Vitamin D and/or calcium deficiency causes secondary hyperparathyroidism and increased phosphaturia and hypophosphatemia resulting in not only mineralization defect but also increased risk of fragility fractures.
Radiographically rickets can present not only with low-energy fractures but some features of healing rickets can mimic growth plate trauma.
To prevent nutritional rickets, serum 25-hydroxyvitamin D should be raised higher than 15 ng/mL and adequate calcium intake should be ensured. However, it is reasonable to achieve and maintain a circulating concentration of 25(OH)D of at least 30 ng/mL to prevent any evidence for osteomalacia, which is a component of rickets.

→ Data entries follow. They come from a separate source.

(* ===== verification/RouterServer.v ===== *)
(** * RouterServer: the calls of the router ([signal/router.go])

    [Router.mu] guards the UDP server of the node, the connections to the other nodes and the tables of published
    tracks.  [makeSureServer] reads [r.server] without the mutex first, and [makeSureExternelConn] calls [Addr], and so
    [makeSureServer], twice: before it takes the mutex, and for a log line while it holds it.  A call is the point it
    has reached, every interleaving of calls is a run, and what a call does under the mutex is the operation of
    [Routing]: the calls are linearised by the mutex. *)
From S2P Require Import Prelude Packets Routing.
Local Open Scope string_scope.
Local Open Scope list_scope.

Section Router.
Context `{Webrtc}.

(** ** Calls *)

Inductive op :=
  | OAddr
  | OPublish (trackId transportId : string)
  | ORemove (trackId : string)
  | OExternal (addr : string)
  | OCloser (addr : string) (conn : nat).

Inductive result :=
  | RAddr (addr : string)
  | RChan (c : nat)
  | RUnit
  | RConn (conn : option nat)
  | RPanic.

(** [PCheck], [PLock] and [PIn] are [makeSureServer]: the read without the mutex, the wait for it, the part under it.
    [BLock] and [BIn] are the rest of the call.  [XCheck] and [XLock] are [makeSureServer] again, as
    [makeSureExternelConn] calls it for its log line, and [XStore] is the end of that function. *)
Inductive point :=
  | PCheck | PLock | PIn
  | BLock | BIn
  | XCheck (addr : string) (env : Env) (conn : nat) | XLock (addr : string) (env : Env) (conn : nat)
  | XStore (addr : string) (env : Env) (conn : nat)
  | Done (r : result).

(** What the network answers: to [makeSureServer], and to the dialling of an address. *)
Record answer := { resolve_err : option gerror; listen_err : option gerror; net : Env }.

Definition server_err (a : answer) : option gerror :=
  match resolve_err a with Some e => Some e | None => listen_err a end.

(** [server] is the socket of the node, [bound] the number of sockets opened, [running] those read from.  [log] has, in
    the order of the mutex, the calls that have been under it, with the answers they got and their results. *)
Record rstate := {
  server : option nat; bound : nat; running : list nat; r_mu : option nat; world : World;
  log : list (nat * op * Env * result); calls : list (op * point)
}.

Definition rstate0 (w : World) : rstate :=
  {| server := None; bound := 0; running := []; r_mu := None; world := w; log := []; calls := [] |}.

Definition goto (i : nat) (o : op) (mu : option nat) (q : point) (c : rstate) : rstate :=
  {| server := server c; bound := bound c; running := running c; r_mu := mu; world := world c; log := log c;
     calls := <[i := (o, q)]> (calls c) |}.

(** Where a call goes on after [makeSureServer] has returned, whatever it returned: [Addr] and [PublishTrack]
    ignore the error. *)
Definition after_server (w : World) (o : op) : point :=
  match o with
  | OAddr => Done (RAddr (router_addr w))
  | OExternal addr => if bool_decide (router_addr w = addr) then Done (RConn None) else BLock
  | _ => BLock
  end.

(** [makeSureServer] under the mutex. *)
Definition makeSureServer_in (i : nat) (o : op) (a : answer) (c : rstate) : rstate :=
  match server c, server_err a with
  | Some _, _ | None, Some _ => goto i o None (after_server (world c) o) c
  | None, None =>
      {| server := Some (bound c); bound := S (bound c); running := running c ++ [bound c]; r_mu := None;
         world := world c; log := log c; calls := <[i := (o, after_server (world c) o)]> (calls c) |}
  end.

(** The end of a call under the mutex. *)
Definition finish (i : nat) (o : op) (env : Env) (w : World) (r : result) (c : rstate) : rstate :=
  {| server := server c; bound := bound c; running := running c; r_mu := None; world := w;
     log := log c ++ [(i, o, env, r)]; calls := <[i := (o, Done r)]> (calls c) |}.

(** [makeSureExternelConn] up to its log line. *)
Definition external_in (i : nat) (addr : string) (env : Env) (c : rstate) : rstate :=
  let o := OExternal addr in
  match externalTransports (world c) !! addr with
  | Some conn => finish i o env (world c) (RConn (Some conn)) c
  | None =>
      match ResolveUDPAddr_err env addr, DialUDP_err env addr with
      | Some _, _ | None, Some _ => finish i o env (world c) RPanic c
      | None, None =>
          {| server := server c; bound := bound c; running := running c; r_mu := r_mu c;
             world := emit (world c) (EvDial addr); log := log c;
             calls := <[i := (o, XCheck addr env (length (events (world c))))]> (calls c) |}
      end
  end.

Definition store (addr : string) (conn : nat) (w : World) : World :=
  set_external w (<[addr := conn]> (externalTransports w)).

(** The rest of a call under the mutex. *)
Definition body (i : nat) (o : op) (a : answer) (c : rstate) : rstate :=
  match o with
  | OAddr => goto i o None (Done (RAddr (router_addr (world c)))) c
  | OPublish t tr => let '(w, ch) := PublishTrack (world c) t tr in finish i o (net a) w (RChan ch) c
  | ORemove t => finish i o (net a) (RemoveTrack (world c) t) RUnit c
  | OExternal addr => external_in i addr (net a) c
  | OCloser addr conn => finish i o (net a) (closer (world c) addr conn) RUnit c
  end.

Vitamin D derived from sunlight exposure and natural diets is unlikely to meet the body’s requirement in most children and adults. To prevent nutritional rickets, most if not all infants and children should receive adequate calcium intake and vitamin D fortification or supplementation to achieve the desired level of serum 25-hydroxyvitamin D.
Declaration of interest
MF Holick has served as a consultant for Biogena Inc., Ontometrics Inc. and Solius Inc, and has grants from Carbogen Amcis BV and Solius Inc.
The authors have no other relevant affiliations or financial involvement with any organization or entity with a financial interest in or financial conflict with the subject matter or materials discussed in the manuscript apart from those disclosed.
Reviewer disclosures
Peer reviewers on this manuscript have no relevant financial or other relationships to disclose.